OSW Review | Mad Max (1979)

Mad Max (1979)

Cast/Crew: Directed/written/produced by George Miller and Byron Kennedy, starring Mel Gibson as Max Rockantansky.

Plot: A motorcycle gang terrorises a quiet rural Australian town. Max Rockatansky (the top pursuit-man of the police, Mel Gibson) is eventually pulled into persuing and taking down the gang.

Thoughts on the film:
• Since I saw Mad Max: Fury Road (2015) before this one, I’m coming at this film at a different angle: This has elements of what you’d come to expect – Australian slang like Doof! (outdoor dance party) Slang It! (Floor it!) Schlanger (Irish people would say “langer” i.e. dick) and roving gangs in customised vehicles. This is supposed to be a dystopian future but without a budget, it’s just some town in the countryside – it’s a long way away from barren wastelands with diseased mutants. Ooh, maybe we’ll get there in the sequel!
• Also, Mad Max 4, I’m so sorry about giving out about no plot/character development. MM4, although in the same ballpark and from the same mind as the prior three films, is light years ahead of this film in every way.
• The general setting is not explained, you just piece together the world as you go along. Although civilisation is dissolving (motorcycle gangs committing crimes unpunished) there are still police, towns, buildings, sliced bread, and due process for crimes. The cars are regular enough, clothes are normal beyond a few custom leather jackets (or wearing a Hammer Jammer on your forearm!). Also, these are the days before colour grading, so we get ‘normal’ lush greens and blues, instead of a washed out sepia tone. When’s the last time you’ve seen a post-apocalyptic film not barf-orange/yellow!
• Watching the movie, it makes me think that Mad Max 4 is a fully-realised vision of Mad Max 1.
• Mel Gibson looks SO young. This is before he became a big star. He dresses in police officer black leather.
• Bit of a Nightrider thing going on, where the elite police offer Max is given a suped-up amazing car to drive to fight crime. Funny as the initial bad guy is called Nightrider.
• Audio-wise, the dialogue sounds entirely re-recorded in post, it’s weird. Lots of time listening to car engines roaring and on idle.
• I imagine most of the budget was spent on the cars (and the accidents they get in to) and a bit on gore, some fun 80s (actually, 70s) shots like comedy bulging eyes before a crash.
• The first 1 hour 10 is pretty ho-hum. Lots of time spent in cars, hanging out, not much dialogue/anything going on.

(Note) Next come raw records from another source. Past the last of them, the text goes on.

Definition conceptNoteKeywords : list string :=
  [ "concept note";
    "concept paper";
    "project proposal";
    "generate concept note";
    "create concept note";
    "build concept note";
    "concept note builder";
    "project concept";
    "proposal draft" ].

Definition isConceptNoteRequest (content : string) : bool :=
  let lowerContent := Js.toLowerCase content in
  existsb (fun keyword => Js.includes lowerContent keyword) conceptNoteKeywords.

End ConceptNoteAction.

(** ** open-canvas/nodes/concept-note-action.ts: the reply node

    The unit that exports [replyToGeneralInput]. *)

Module Reply.
Local Open Scope Q_scope.

(** The right single quotation mark U+2019, in UTF-8. *)
Definition curlyApostrophe : string :=
  String (ascii_of_nat 226) (String (ascii_of_nat 128)
    (String (ascii_of_nat 153) EmptyString)).

(** [READY_PATTERNS], each expression spelled out as the phrases it
    accepts; all carry the [/i] flag. *)
Definition READY_PATTERNS : list (list string) :=
  [ (* /ready to (?:start|generate|draft)/i *)
    ["ready to start"; "ready to generate"; "ready to draft"];
    (* /go ahead and (?:start|generate|draft)/i *)
    ["go ahead and start"; "go ahead and generate"; "go ahead and draft"];
    (* /generate (?:the )?(?:doc|document|draft)/i *)
    ["generate the doc"; "generate the document"; "generate the draft";
     "generate doc"; "generate document"; "generate draft"];
    (* /we['’]?re ready/i *)
    ["we're ready"; "we" +:+ curlyApostrophe +:+ "re ready"; "were ready"] ].

Definition detectReadyIntent (text : string) : bool :=
  if Js.isEmpty (Js.trim text) then false
  else existsb (fun pattern => Js.matchesAnyCI pattern text) READY_PATTERNS.

(** [typeof x === "string" && x.trim()] selects [x]. *)
Definition nonBlankId (o : option string) : option string :=
  match o with
  | Some i => if Js.isEmpty (Js.trim i) then None else Some i
  | None => None
  end.

Definition getDeterministicMessageId (message : BaseMessage) : option string :=
  match nonBlankId (msg_id message) with
  | Some i => Some i
  | None =>
      match nonBlankId (msg_kwargs_id message) with
      | Some i => Some i
      | None =>
          match nonBlankId (msg_additional_kwargs_id message) with
          | Some i => Some i
          | None =>
              match msg_text message with
              | Some content =>
                  if Js.isEmpty (Js.trim content) then None
                  else Some ("content:" +:+ Js.sliceLast 64 (Js.trim content))
              | None => None
              end
          end
      end
  end.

Then, business goes down – the final 20 minutes has a lot going on.
• His wife has two altercations with the bike gang, with the very real threat of violence, gang rape, and child abduction. I was furious with how lax Max and his open-buttoned summer shirt was about this situation. I dunno if it was bad acting or scripting but his reaction is cobblers. The first happening was brushed off in seconds (they’re laughing in the car soon afterwards) and then Max allows his wife to go off sunbathing alone, which involved a trek through the woods to get there. • He describes the second run-in as “trouble with bikers”. Damn, take this shit seriously! Your wife was almost raped & child abducted ffs.
• What happens next is quite shocking, and afterwards he calmly snaps, resolving to hunt down every one of the Acolytes (yes, that’s the name of the gang!). He even does the Jigsaw routine from SAW – giving a handcuffed punk a saw blade that can cut through flesh but only slowly though handcuffs; whilst an improvised bomb is about to blow. Saw ripped off pretty much this exact scenario.
• As Max rides off into the empty Australian sunset, I couldn’t believe what a difference the final 20 minutes made to my overall enjoyment of the film, going from ‘not bothered watching the sequels’ to ‘absolutely get Mad Max 2 and 3!’.

Overall: A pretty low-key film for 70 minutes with a massive, full-throttle final 20 that’ll make you want to see the sequel. There’s not much in dialogue, characters, story etc., the business-end is compressed into a superb final act. Since most of the film is pretty quiet, I couldn’t recommend it, but it makes me appreciate Mad Max Fury Road much more.